**Instructions for the task**. Return only that part of the material below which starts with the line containing "Lemma sync_assigned c" and goes on through the line containing "apply member_standing_inv in", restated exactly.

**Records shown**.
Lemma rounds_left_step fid c c' gid n :
  coordinator_ok c → rounds_left c gid (S n) → group_step fid c c' gid → rounds_left c' gid n.
Proof.
  intros Hok Hr Hst. unfold rounds_left in *. change (int_max I32) with 2147483647%Z in *.
  pose proof (gb_generation _ _ (gk_base _ _ (group_at_ok c gid Hok))) as Hpos. fold (generation_at c gid) in Hpos.
  destruct (step_generation fid c c' gid Hok) as [Hn|(g' & ftx & sends & Hg & Hat & _ & [Hs|Hb])]; try done.
  - change (int_max I32) with 2147483647%Z. lia.
  - unfold generation_at at 1. rewrite (group_at_None _ _ Hn). cbn. rewrite ival_zero. lia.
  - unfold generation_at at 1. rewrite Hat, (sy_generation _ _ Hs). fold (generation_at c gid). lia.
  - lia.
Qed.

Lemma left_behind_step fid c c' gid n id :
  coordinator_ok c → (generation_at c gid < int_max I32)%Z → fid ≠ Some id → group_step fid c c' gid →
  left_behind c gid n id → left_behind c' gid n id.
Proof.
  intros Hok Hlt Hfid Hst Hb.
  destruct (step_generation fid c c' gid Hok Hlt Hst) as [Hn|(g' & ftx & sends & Hg & Hat & Hmv & Hp)].
  { left. rewrite (group_at_None _ _ Hn). apply new_unknown. }
  destruct Hb as [Hk|Hgen].
  - left. rewrite Hat. intros Hk'. by destruct (mv_known _ _ _ _ _ Hmv id Hk').
  - right. destruct Hp as [Hs|Hb]; [|lia]. unfold generation_at at 1. by rewrite Hat, (sy_generation _ _ Hs).
Qed.

Lemma left_behind_refused c gid n id :
  left_behind c gid n id → id ≠ "" →
  (∃ e, member_standing c gid n id = Err e) ∧ ∀ now, ∃ e, check_commit c gid n id now = (c, Err e).
Proof.
  intros Hb Hid. unfold member_standing, check_commit. case_decide; [by eauto|]. cbv zeta.
  rewrite bool_decide_eq_false_2 by naive_solver. unfold left_behind, generation_at, group_at in Hb.
  destruct (Coordinator.groups c !! gid) as [g|]; simpl in Hb; [|by eauto].
  destruct (Group.members g !! id) as [m|] eqn:Hm; [|by eauto].
  assert (Group.generation g ≠ n) as Hne.
  { destruct Hb as [Hk|Hgen]; [destruct Hk; left; by rewrite Hm|]. intros Heq. rewrite Heq in Hgen. lia. }
  split; [rewrite decide_True by done; by eauto|]. intros now. rewrite decide_True by done. by eauto.
Qed.

(** C10. Fencing.  Once a group has left a member behind, nothing the member says under that
    generation is heard again: its commits, heartbeats and syncs are refused and change
    nothing, whatever else happened in between, as long as the id is not minted again and
    the generations do not wrap around. *)
Theorem stale_member_fenced (c c' : Coordinator.t) (rs : list Request) (gid : string) (n : i32) (id : string) :
  coordinator_ok c → serve_all c rs = Some c' → left_behind c gid n id → id ≠ "" →
  Forall (λ r, mints r ≠ Some id) rs → rounds_left c gid (length rs) →
  ∀ now assignments clock, ∃ e1 e2,
    check_commit c' gid n id now = (c', Err e1) ∧
    heartbeat c' gid n id now = (c', Err e2) ∧
    sync c' gid n id assignments now clock = (c', Answered (Err e2)).
Proof.
  intros Hok Hrun Hb Hid Hm Hr now assignments clock.
  destruct (serve_all_ind (λ c rs, left_behind c gid n id ∧ Forall (λ r, mints r ≠ Some id) rs ∧
    rounds_left c gid (length rs)) rs c c' Hok Hrun) as [_ (Hb' & _)]; [done| |].
  { clear. intros c r rs c' Hok (_ & _ & Hst) (Hb & [Hr Hm]%Forall_cons & Hl). split_and!; [|done|].
    - eapply left_behind_step; [done| |done|apply Hst|done]. unfold rounds_left in Hl. simpl in Hl. lia.
    - by eapply rounds_left_step. }
  destruct (left_behind_refused c' gid n id Hb' Hid) as [[e2 He2] Hc]. destruct (Hc now) as [e1 He1].
  exists e1, e2. unfold heartbeat, sync. by rewrite He2.
Qed.

(** ** Assignments *)

(** Where the assignment of a member in a generation stands: the group is stable with it,
    or has moved on. *)
Definition assigned_or_past (a : list u8) (gid : string) (n : i32) (id : string) (c : Coordinator.t) : Prop :=
  (Group.generation (group_at c gid) = n ∧ Group.state (group_at c gid) = Stable ∧
   ∀ m, Group.members (group_at c gid) !! id = Some m → Member.assignment m = Some a) ∨
  left_behind c gid n id ∨
  (Group.generation (group_at c gid) = n ∧ phase (Group.state (group_at c gid)) = 2).

Lemma assigned_or_past_step a fid c c' gid n id :
  coordinator_ok c → (generation_at c gid < int_max I32)%Z → fid ≠ Some id → group_step fid c c' gid →
  assigned_or_past a gid n id c → assigned_or_past a gid n id c'.
Proof.
  intros Hok Hlt Hfid Hst [(Hn & Hs & Ha)|[Hb|[Hn Hp]]].
  2: { right. left. by eapply left_behind_step. }
  all: destruct (step_generation fid c c' gid Hok Hlt Hst) as [Hnone|(g' & ftx & sends & Hg & Hat & Hmv & [Hsy|Hb])].
  all: try (right; left; left; rewrite (group_at_None _ _ Hnone); apply new_unknown).
  all: try (right; left; right; rewrite <-Hn; unfold generation_at in *; lia).
  - pose proof (sy_phase _ _ Hsy) as Hph. rewrite Hs in Hph. simpl in Hph.
    destruct (Group.state g') eqn:Hs'; simpl in Hph; try lia.
    + right. right. rewrite Hat, Hs', (sy_generation _ _ Hsy). done.
    + right. right. rewrite Hat, Hs', (sy_generation _ _ Hsy). done.
    + left. rewrite Hat, (sy_generation _ _ Hsy). split_and!; [done|done|]. intros m' Hm'.
      destruct (sy_same _ _ Hsy) as (_ & _ & Hkeep); [by rewrite Hs, Hs'|rewrite Hs; simpl; lia|].
      destruct (Hkeep id m' Hm') as (m & Hm & ->). by apply Ha.
  - right. right. rewrite Hat, (sy_generation _ _ Hsy). split; [done|].
    pose proof (sy_phase _ _ Hsy). destruct (Group.state g'); simpl in *; lia.
Qed.

Lemma sync_assigned c gid n id assignments now clock c' a :
  coordinator_ok c → sync c gid n id assignments now clock = (c', Answered (Ok a)) → assigned_or_past a gid n id c'.
Proof.
  intros Hok. unfold sync. destruct (member_standing c gid n id) as [[g m]|e] eqn:Hms; [|done].
  apply member_standing_inv in Hms as (Hg & Hm & Hn). pose proof (ck_groups _ Hok gid g Hg) as Hgok. simpl in Hgok.
  destruct (Group.state g) eqn:Hst; [done..| |].
  - case_decide as Hl; [|done]. intros [= <- <-]. left.
    rewrite (group_at_Some _ gid (apply_assignments g assignments clock).1) by (cbn; by rewrite lookup_insert_eq).
    split_and!; [done|done|]. intros m' Hm'. pose proof Hm' as (m0 & Hm0 & ->)%apply_assignments_lookup.
    cbn in Hm'. rewrite Hm'. done.
  - intros [= <- <-]. left. unfold touch.
    rewrite (group_at_Some _ gid (Group.set_members (alter (Member.set_last_seen now) id (Group.members g)) g))
      by (cbn; by rewrite lookup_insert_eq).
    split_and!; [done|done|]. intros m' Hm'. cbn in Hm'. rewrite lookup_alter_eq, Hm in Hm'. cbn in Hm'. injection Hm' as <-.
    destruct (gk_stable _ _ Hgok Hst) as (_ & _ & _ & Has). destruct (Has id m Hm) as [a Ha]. cbn. by rewrite Ha.
Qed.
(** The in-place loop computes the shift of the flat register: after the
    lanes below [k] are done they hold their final value and the others
    still hold the old one. *)
Lemma shift_reg_simd_lshift_lane (reg : shift_reg_t) (shamt : Z) :
  shift_reg_wf reg -> 0 <= shamt < UINT_MOD ->
  forall i, 0 <= i < SHIFT_REG_SIZE ->
    flat_lane (shift_reg_simd_lshift reg shamt) i = lshift_spec reg shamt i.
Proof.
  intros Hwf Hs.
  set (P := fun (k : Z) (r : shift_reg_t) =>
              shift_reg_wf r /\
              forall i, 0 <= i < SHIFT_REG_SIZE ->
                flat_lane r i
                = if i <? k then lshift_spec reg shamt i else flat_lane reg i).
  assert (HP : P SHIFT_REG_SIZE (shift_reg_simd_lshift reg shamt)).
  { unfold shift_reg_simd_lshift. apply for_loop_ind.
    - unfold SHIFT_REG_SIZE. lia.
    - split; [exact Hwf|]. intros i Hi.
      replace (i <? 0) with false by (symmetry; apply Z.ltb_ge; lia).
      reflexivity.
    - intros k r Hk [Hr Hlanes]. split.
      + apply shift_reg_lshift_body_wf. exact Hr.
      + intros i Hi. unfold shift_reg_lshift_body.
        fold (flat_lane r (u32 (k + shamt))).
        assert (Hval :
                  (if u32 (k + shamt) <? SHIFT_REG_SIZE
                   then flat_lane r (u32 (k + shamt)) else fzero)
                  = lshift_spec reg shamt k).
        { unfold lshift_spec, UINT_MOD, SHIFT_REG_SIZE in *.
          destruct (Z.lt_ge_cases (k + shamt) (2 ^ 32)) as [Hlt|Hge].
          - rewrite u32_small by (unfold UINT_MOD; lia).
            destruct (k + shamt <? 16) eqn:E; [|reflexivity].
            apply Z.ltb_lt in E. rewrite Hlanes by lia.
            replace (k + shamt <? k) with false
              by (symmetry; apply Z.ltb_ge; lia).
            reflexivity.
          - assert (Hu : u32 (k + shamt) = k + shamt - 2 ^ 32).
            { unfold u32, UINT_MOD. symmetry.
              apply Z.mod_unique with 1; lia. }
            rewrite Hu.
            replace (k + shamt - 2 ^ 32 <? 16) with true
              by (symmetry; apply Z.ltb_lt; lia).
            replace (k + shamt <? 16) with false
              by (symmetry; apply Z.ltb_ge; lia).
            rewrite Hlanes by lia.
            replace (k + shamt - 2 ^ 32 <? k) with true
              by (symmetry; apply Z.ltb_lt; lia).
            replace (k + shamt - 2 ^ 32 + shamt <? 16) with false
              by (symmetry; apply Z.ltb_ge; lia).
            reflexivity. }
        assert (Hset : forall x,
                   flat_lane (sr_set r (k / VECTOR_SIZE) (k mod VECTOR_SIZE) x) i
                   = if i <? k + 1
                     then (if i =? k then x else lshift_spec reg shamt i)
                     else flat_lane reg i).
        { intros x. rewrite flat_lane_sr_set by auto. rewrite Hlanes by auto.
          destruct (i =? k) eqn:E1; destruct (i <? k) eqn:E2;
            destruct (i <? k + 1) eqn:E3; try reflexivity;
            try apply Z.eqb_eq in E1; try apply Z.eqb_neq in E1;
            try apply Z.ltb_lt in E2; try apply Z.ltb_ge in E2;
            try apply Z.ltb_lt in E3; try apply Z.ltb_ge in E3; lia. }
        destruct (u32 (k + shamt) <? SHIFT_REG_SIZE) eqn:E;
          rewrite Hset; destruct (i <? k + 1); try reflexivity;
          destruct (i =? k) eqn:E1; try reflexivity;
          apply Z.eqb_eq in E1; subst i; exact Hval. }
  intros i Hi. destruct HP as [_ HP]. rewrite HP by exact Hi.
  replace (i <? SHIFT_REG_SIZE) with true
    by (symmetry; apply Z.ltb_lt; lia).
  reflexivity.
Qed.
(** C7: powered on, with 4.0 and 2.0 on two connected one-lane ports and
    the third port disconnected, the frame leaves and sends the one-lane
    buffer 3.0 when average mode is active (6.0 divided by the two channels
    counted) and 6.0 when sum mode is active. *)
Theorem two_inputs_average_and_sum f s :
  Pass.state_on (fst (Pass.updatePowerState f s)) = true ->
  Pass.state_on_sum (fst (Pass.updateModeStates f (fst (Pass.updatePowerState f s))))
  || Pass.state_on_avg (fst (Pass.updateModeStates f (fst (Pass.updatePowerState f s))))
  = true ->
  Pass.inputs f Pass.IN_1_INPUT = monoInput (f32 4) ->
  Pass.inputs f Pass.IN_2_INPUT = monoInput (f32 2) ->
  Pass.isConnected (Pass.inputs f Pass.IN_3_INPUT) = false ->
  let out :=
    if Pass.state_on_avg
         (fst (Pass.updateModeStates f (fst (Pass.updatePowerState f s))))
    then f32 3 else f32 6 in
  Pass.voltages (fst (Pass.process f s)) = [out] /\
  Pass.num_channels (fst (Pass.process f s)) = 2 /\
  exists pre,
    snd (Pass.process f s)
    = pre ++ [Pass.SetChannels Pass.OUT_1_OUTPUT 1;
              Pass.WriteVoltages Pass.OUT_1_OUTPUT [out]].
Proof.
  intros Hon Hmode H1 H2 H3 out. subst out.
  rewrite process_powered_on by exact Hon. cbn [fst snd].
  set (s2 := fst (Pass.updateModeStates f (fst (Pass.updatePowerState f s)))) in *.
  rewrite Pass_andThen_eq. cbn [fst snd].
  rewrite (Pass_when_true _ (Pass.processInputs f) s2) by exact Hmode.
  assert (Hp : Pass.processInputs f s2
               = ({| Pass.num_channels := 2; Pass.voltages := [f32 6];
                     Pass.state_on := Pass.state_on s2;
                     Pass.last_state := Pass.last_state s2;
                     Pass.state_on_avg := Pass.state_on_avg s2;
                     Pass.last_state_avg := Pass.last_state_avg s2;
                     Pass.state_on_sum := Pass.state_on_sum s2;
                     Pass.last_state_sum := Pass.last_state_sum s2 |}, [])).
  { unfold Pass.processInputs, Pass.processInput. rewrite H1, H2, H3.
    reflexivity. }
  rewrite Hp. cbn [fst snd].
  rewrite Pass_when_true by reflexivity.
  rewrite Pass_andThen_eq. unfold Pass.when at 1 2 3. cbn [Pass.state_on_avg].
  destruct (Pass.state_on_avg s2); cbn [fst snd Pass.sendOutput Pass.skip].
  - repeat split; try reflexivity. eexists. rewrite !app_assoc. reflexivity.
  - repeat split; try reflexivity. eexists. rewrite !app_assoc. reflexivity.
Qed.

Lemma two_inputs_average_and_sum_witness :
  let avg := passFrame 1 0 1 (monoInput (f32 4)) (monoInput (f32 2)) noInput in
  let sum := passFrame 1 1 0 (monoInput (f32 4)) (monoInput (f32 2)) noInput in
  Pass.voltages (fst (Pass.process avg Pass.init)) = [f32 3] /\
  Pass.voltages (fst (Pass.process sum Pass.init)) = [f32 6].
Proof.
  intros avg sum. split.
  - apply (two_inputs_average_and_sum avg Pass.init); reflexivity.
  - apply (two_inputs_average_and_sum sum Pass.init); reflexivity.
Defined.

(** ** The coefficient at and above the Nyquist frequency *)

(** C3, as the claim states it, fails: 10000 Hz is below the Nyquist
    frequency 22050 Hz and is not clamped. *)
Lemma alpha_10000_is_not_nyquist_alpha :
  Filter.calculateAlpha (f32 10000) (f32 44100)
  <> Filter.calculateAlpha (f32 22050) (f32 44100).
Proof. vm_compute. discriminate. Qed.

(** C3 (amended): at 44100 Hz every cutoff whose magnitude exceeds the
    Nyquist frequency 22050 Hz yields the coefficient of 22050 Hz; the
    cutoff 10000 Hz does not exceed it and its coefficient is smaller. *)
Theorem alpha_clamps_above_nyquist cutoff :
  gtb (fabs cutoff) (f32 22050) = true ->
  Filter.calculateAlpha cutoff (f32 44100)
    = Filter.calculateAlpha (f32 22050) (f32 44100) /\
  gtb (fabs (f32 10000)) (f32 22050) = false /\
  gtb (Filter.calculateAlpha (f32 22050) (f32 44100))
      (Filter.calculateAlpha (f32 10000) (f32 44100)) = true.
Proof.
  intros H. split; [|split; reflexivity].
  assert (E : div (f32 44100) two = f32 22050) by reflexivity.
  unfold Filter.calculateAlpha at 1. rewrite E, H. reflexivity.
Qed.

Lemma alpha_clamps_above_nyquist_witness :
  Filter.calculateAlpha (f32 30000) (f32 44100)
  = Filter.calculateAlpha (f32 22050) (f32 44100).
Proof. apply (alpha_clamps_above_nyquist (f32 30000)). reflexivity. Defined.

End StateAndControl.
(** * Part II: the coefficient stays in [0, 1]

    [SpecFloat] gives the operations as algorithms on mantissas; the
    lemmas below relate what [binary_round_aux] returns to the real value
    it rounds, far enough to bound the results of the operations
    [calculateAlpha] performs. *)

(** ** Shifts and digit counts *)

(** [iter_pos f p] applies [f] [Pos.to_nat p] times. *)
Lemma iter_pos_nat {A} (f : A -> A) (p : positive) (x : A) :
  iter_pos f p x = Nat.iter (Pos.to_nat p) f x.
Proof.
  revert x; induction p as [p IH|p IH|]; intros x; cbn [iter_pos].
  - rewrite !IH. rewrite Pos2Nat.inj_xI. 
    replace (S (2 * Pos.to_nat p))%nat with (Pos.to_nat p + (Pos.to_nat p + 1))%nat by lia.
    rewrite !Nat.iter_add. reflexivity.
  - rewrite !IH. rewrite Pos2Nat.inj_xO.
    replace (2 * Pos.to_nat p)%nat with (Pos.to_nat p + Pos.to_nat p)%nat by lia.
    rewrite Nat.iter_add. reflexivity.
  - reflexivity.
Qed.


(** One right shift halves the mantissa. *)
Lemma shr_1_m mrs : 0 <= shr_m mrs -> shr_m (shr_1 mrs) = shr_m mrs / 2.
Proof.
  destruct mrs as [m r s]; simpl. intros Hm.
  destruct m as [|p|p]; try lia; [reflexivity|].
  destruct p as [p|p|]; cbn [shr_m].
  - rewrite Pos2Z.inj_xI. apply Z.div_unique with 1; lia.
  - rewrite Pos2Z.inj_xO. apply Z.div_unique with 0; lia.
  - reflexivity.
Qed.

(** One right shift remembers whether a set bit was lost. *)
Lemma shr_1_inexact mrs :
  0 <= shr_m mrs ->
  inexact (shr_1 mrs) = inexact mrs || Z.odd (shr_m mrs).
Proof.
  destruct mrs as [m r s]; unfold inexact; simpl. intros Hm.
  destruct m as [|p|p]; try lia; simpl.
  - now rewrite orb_false_r.
  - destruct p; simpl; destruct r, s; reflexivity.
Qed.

Lemma shr_iter_spec (n : nat) mrs :
  0 <= shr_m mrs ->
  shr_m (Nat.iter n shr_1 mrs) = shr_m mrs / 2 ^ Z.of_nat n /\
  (inexact (Nat.iter n shr_1 mrs) = false <->
   inexact mrs = false /\ shr_m mrs mod 2 ^ Z.of_nat n = 0).
Proof.
  intros Hm. induction n as [|n [IHm IHi]].
  - simpl. rewrite Z.div_1_r, Z.mod_1_r. tauto.
  - rewrite Nat2Z.inj_succ, Z.pow_succ_r by lia.
    rewrite Nat.iter_succ.
    assert (H0 : 0 <= shr_m (Nat.iter n shr_1 mrs)).
    { rewrite IHm. apply Z.div_pos; lia. }
    split.
    + rewrite shr_1_m by assumption. rewrite IHm.
      rewrite Z.div_div by lia. f_equal. lia.
    + rewrite shr_1_inexact by assumption. rewrite orb_false_iff, IHi, IHm.
      assert (Hp : 0 < 2 ^ Z.of_nat n) by lia.
      set (P := 2 ^ Z.of_nat n) in *.
      rewrite <- Z.negb_even, negb_false_iff.
      rewrite Z.even_spec.
      split.
      * intros [[Hi Hmod] [k Hk]]. split; [assumption|].
        rewrite (Z.div_mod (shr_m mrs) P) by lia.
        rewrite Hk, Hmod.
        replace (P * (2 * k) + 0) with (k * (2 * P)) by lia.
        apply Z.mod_mul. lia.
      * intros [Hi Hmod]. 
        apply Z.mod_divide in Hmod; [|lia]. destruct Hmod as [k Hk].
        repeat split; try assumption.
        -- apply Z.mod_divide; [lia|]. exists (2 * k). lia.
        -- exists k. rewrite Hk. replace (k * (2 * P)) with ((2 * k) * P) by lia.
           rewrite Z.div_mul by lia. reflexivity.
Qed.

**Expected output**.
Lemma sync_assigned c gid n id assignments now clock c' a :
  coordinator_ok c → sync c gid n id assignments now clock = (c', Answered (Ok a)) → assigned_or_past a gid n id c'.
Proof.
  intros Hok. unfold sync. destruct (member_standing c gid n id) as [[g m]|e] eqn:Hms; [|done].
  apply member_standing_inv in Hms as (Hg & Hm & Hn). pose proof (ck_groups _ Hok gid g Hg) as Hgok. simpl in Hgok.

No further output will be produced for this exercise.